1kubectl run debug-demo -n realtimepixel-prod --image=realtimepixel.azurecr.io/realtimepixel_backend:67dfbf27b868bd0b9e7c77aefafb596f2adb3ca0 --restart=Never
2kubectl get pods -n realtimepixel-prod
3kubectl exec -it debug-demo -n realtimepixel-prod -- sh

However, the problem will remain that when the Kube Control runs the image that it will crash. However, the log above provides good information. In my case, I realized two things:

  1. When testing locally, I wasn't testing correctly. The build was passing because I had a node_modules with a dependency that was installed when performing npm run install which was adding all the devDependencies. On Github, performing the same command, with the NODE_ENV to production was causing npm install to install only the dependencies without the devDependencies.
  2. I added the --target in the build for the multi-stage. I had the impression that it would start the build with the target, but it is saying that it will be the latest. Oddly, using docker-compose, the build step is only the one in the target but using the docker command runs the developer portions and the production.

Still Not Working! What to do next?

In my case, it was still not green. Same error about CrashLoopBackOff on the startup of the container. Time to get back locally.

Instead of using docker-compose, I decided to mimic what I was doing on the Github workflow.

1docker build -f ./services/backend/Dockerfile --target production --build-arg NODE_ENV=production .

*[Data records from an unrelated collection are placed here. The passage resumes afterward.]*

(** [u32::to_string()]: ten digits are enough for a [u32]. *)
Fixpoint dec_string (fuel : nat) (n : Z) (acc : string) : string :=
  match fuel with
  | O => acc
  | S fuel =>
      let acc := String (ascii_of_nat (Z.to_nat (48 + n mod 10))) acc in
      if n <? 10 then acc else dec_string fuel (n / 10) acc
  end.
Definition u32_to_string (n : Z) : string := dec_string 10 n EmptyString.

(** The loop of [ip_addr_to_bytes]. *)
Fixpoint addr_parts (n : nat) (i : Z) (parts : list string) (res : Z) : outcome (option Z) :=
  match n with
  | O => Ret (Some res)
  | S n =>
      match parts with
      | [] => Ret None
      | part :: parts =>
          b ← unwrap (parse_u8 part);
          addr_parts n (i + 1) parts (Z.lor res (as_u32 (Z.shiftl b (8 * i))))
      end
  end.

Definition ip_addr_to_bytes (addr : string) : outcome (option IPAdress) :=
  addr_parts 4 0 (split_dot addr) 0.

Definition ip_addr_to_str (addr : IPAdress) : string :=
  let part i := u32_to_string (Z.land (Z.shiftr addr (8 * i)) 255) in
  String.concat "." [part 0; part 1; part 2; part 3].

(** ** End points *)

Record IPEndpoint := mkIPEndpoint { address : IPAdress; port : Z }.

#[export] Instance set_address : Setter address := fun v e => mkIPEndpoint v (port e).
#[export] Instance set_port : Setter port := fun v e => mkIPEndpoint (address e) v.
#[export] Instance IPEndpoint_eq_dec : EqDecision IPEndpoint.
Proof. solve_decision. Defined.

Definition IPEndpoint_new (addr port : Z) : IPEndpoint := mkIPEndpoint addr (le_to_be_u16 port).

Definition IPEndpoint_new_from_str (addr : string) (port : Z) : outcome IPEndpoint :=
  a ← ip_addr_to_bytes addr;
  a ← unwrap a;
  Ret (mkIPEndpoint a (le_to_be_u16 port)).

(** ** Interfaces *)

Inductive IPInterface := mkIPInterface {
  interface : NetInterface;
  ipi_next : option IPInterface;
  unicast : IPAdress;
  netmask : IPAdress;
  broadcast : IPAdress
}.
(* ===== verification/Devices.v ===== *)
(** * interrupt.rs, drivers/, devices/ and the protocol queues of protocols/mod.rs

    [NetDevice] with its two kinds (Ethernet over a TAP file, loopback), the
    framing of Ethernet, the interrupt service routine that reads a frame and
    queues its payload for a protocol, and the collections [NetDevices] and
    [NetProtocols].  A device operation takes the device and the environment and
    returns both. *)
From S2P Require Import Prelude Platform LinkedList Bytes IpTypes.

#[local] Set Warnings "-register-all".

(** ** interrupt.rs *)

Definition INTR_IRQ_BASE : Z := 35.

Inductive IRQEntry := mkIRQEntry {
  irq : Z;
  irq_flags : Z;
  irq_next : option IRQEntry;
  custom_data : option (list Z)
}.

Definition IRQEntry_new (irq flags : Z) : IRQEntry := mkIRQEntry irq flags None None.

#[export] Instance set_custom_data : Setter custom_data :=
  fun v e => mkIRQEntry (irq e) (irq_flags e) (irq_next e) v.

(** ** protocols/mod.rs: queues *)

Inductive ProtocolType := ProtoArp | ProtoIP | ProtoUnknown.

#[export] Instance ProtocolType_eq_dec : EqDecision ProtocolType.
Proof. solve_decision. Defined.

Definition ProtocolType_from_u16 (value : Z) : ProtocolType :=
  if value =? 0x0800 then ProtoIP else if value =? 0x0806 then ProtoArp else ProtoUnknown.

(** [proto as u16]; the discriminant of [Unknown] follows that of [IP]. *)
Definition ProtocolType_as_u16 (p : ProtocolType) : Z :=
  match p with ProtoArp => 0x0806 | ProtoIP => 0x0800 | ProtoUnknown => 0x0801 end.

Record ProtocolData := mkProtocolData { pd_irq : Z; pd_data : option (list Z); pd_len : Z }.

Record NetProtocol := mkNetProtocol {
  protocol_type : ProtocolType;
  input_head : list ProtocolData
}.

#[export] Instance set_input_head : Setter input_head :=
  fun v p => mkNetProtocol (protocol_type p) v.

Then get the image built and run it.

1docker images
2docker run 40d4941a9092
3docker ps

Take the image id from the ps command:

1docker run -it 40d4941a9092 bash

I could see the error, but like Kubernetes, the container shut down. So now, time to make the container crash but to hang it there in an infinite loop:

1docker run 40d4941a9092 /bin/sh -c "while true; do sleep 2; df -h; done"

In another terminal window, you can connect.

1docker run -it 40d4941a9092 bash

At that point, I saw that the build was messing around with the folders of the output of TypeScript. So I modified the path and was good to go.

Conclusion

At this point, the image was created with a build that was successful.

azure kubernetes deployement

I would say that the experience was enriching. However, one question kept getting in the back of my mind: why isn't the Azure Portal guiding me with more than a single keyword for the failure. As we saw, by messing around with commands, we found the root cause, but some support would have been great. Nonetheless, if something happens to you, now you should be equipped to diagnose a little bit better.